(** X12.  What [_setupNodesEven] leaves in a viewport of non-negative
    size: exactly the target number of foreground nodes, of movement flags
    and of background nodes; the node at index [i] has [id = i], rests on
    its origin ([ox = x], [oy = y]) inside the viewport, has a depth in
    [0, 1), and its movement flag is the [move] of the band [_bandForZ]
    gives its depth; every background node lies inside the viewport with a
    depth in [0.85, 1).  Links and pulses are not touched. *)
Theorem setupNodesEven_layout (cfg : Config) (fuel : nat) (e e' : Engine)
    (g g' : Rng) :
  0 <= width e -> 0 <= height e ->
  _setupNodesEven cfg fuel e g = Ok (e', g') ->
  Z.of_nat (length (nodes e')) = (_getTargetCounts cfg e).1 /\
  length (movingFlags e') = length (nodes e') /\
  Z.of_nat (length (bgNodes e')) = (_getTargetCounts cfg e).2 /\
  (forall i n, nodes e' !! i = Some n ->
     laid_out (width e) (height e) i n /\
     exists band, _bandForZ cfg (Fg.z n) = Some band /\
                  movingFlags e' !! i = Some (move band)) /\
  (forall i b, bgNodes e' !! i = Some b ->
     bg_laid_out (width e) (height e) b) /\
  links e' = links e /\ bgLinks e' = bgLinks e /\ same_pulses e e'.
Proof.
  intros Hw Hh H.
  pose proof (targets_ge cfg e) as [H16 H12].
  unfold _setupNodesEven in H.
  destruct (_getTargetCounts cfg e) as [nodeCount bgCount].
  cbn [fst snd] in *.
  apply bind_Ok in H as (pts & g1 & _ & H).
  apply bind_Ok in H as (tt1 & g1' & _ & H).
  apply bind_Ok in H as (fg & g2 & Hfg & H).
  apply bind_Ok in H as (bgPts & g3 & _ & H).
  apply bind_Ok in H as (tt2 & g3' & _ & H).
  apply bind_Ok in H as (bgs & g4 & Hbg & H).
  apply ret_Ok in H as [-> _].
  cbn [nodes bgNodes movingFlags links bgLinks set_population].
  apply (foldM_seq_inv _ (fun i acc =>
           length acc.1 = i /\ length acc.2 = i /\
           forall j n, acc.1 !! j = Some n ->
             laid_out (width e) (height e) j n /\
             exists band, _bandForZ cfg (Fg.z n) = Some band /\
                          acc.2 !! j = Some (move band))) in Hfg.
  - apply (foldM_seq_inv _ (fun i acc =>
             length acc = i /\
             forall j b, acc !! j = Some b ->
               bg_laid_out (width e) (height e) b)) in Hbg.
    + cbn [Nat.add] in Hfg, Hbg.
      destruct Hfg as (H1 & H2 & H3). destruct Hbg as (H4 & H5).
      split; [lia|]. split; [congruence|]. split; [lia|].
      split; [exact H3|]. split; [exact H5|]. repeat split.
    + intros i acc g0 acc' g0' _ (Hlen & Hall) Hs.
      apply setup_bg_node_laid_out in Hs as (b & -> & Hb); try assumption.
      split; [rewrite length_app; simpl; lia|].
      intros j b' Hj. apply lookup_app_Some in Hj as [Hj|[_ Hj]].
      * eapply Hall. exact Hj.
      * apply list_lookup_singleton_Some in Hj as [_ <-]. exact Hb.
    + split; [reflexivity|]. intros j b Hj. rewrite lookup_nil in Hj.
      discriminate.
  - intros i acc g0 acc' g0' _ (Hl1 & Hl2 & Hall) Hs.
    apply setup_node_laid_out in Hs as (n & band & -> & Hn & Hband);
      try assumption.
    cbn [fst snd]. rewrite !length_app. simpl.
    split; [lia|]. split; [lia|].
    intros j n' Hj. apply lookup_app_Some in Hj as [Hj|[Hge Hj]].
    + destruct (Hall j n' Hj) as (Hlo & band' & Hb' & Hf').
      split; [exact Hlo|]. exists band'. split; [exact Hb'|].
      apply lookup_app_l_Some. exact Hf'.
    + apply list_lookup_singleton_Some in Hj as [Hj <-].
      assert (j = i) as -> by lia.
      split; [exact Hn|]. exists band. split; [exact Hband|].
      rewrite lookup_app_r by lia.
      replace (i - length acc.2)%nat with 0%nat by lia. reflexivity.
  - cbn [fst snd]. split; [reflexivity|]. split; [reflexivity|].
    intros j n Hj. rewrite lookup_nil in Hj. discriminate.
Qed.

.....

## ABOUT THIS EXERCISE
From the start of the data to the line that holds "[0, 1), and", retype each line exactly, with both ends included.

## ANSWER
(** X12.  What [_setupNodesEven] leaves in a viewport of non-negative
    size: exactly the target number of foreground nodes, of movement flags
    and of background nodes; the node at index [i] has [id = i], rests on
    its origin ([ox = x], [oy = y]) inside the viewport, has a depth in
    [0, 1), and its movement flag is the [move] of the band [_bandForZ]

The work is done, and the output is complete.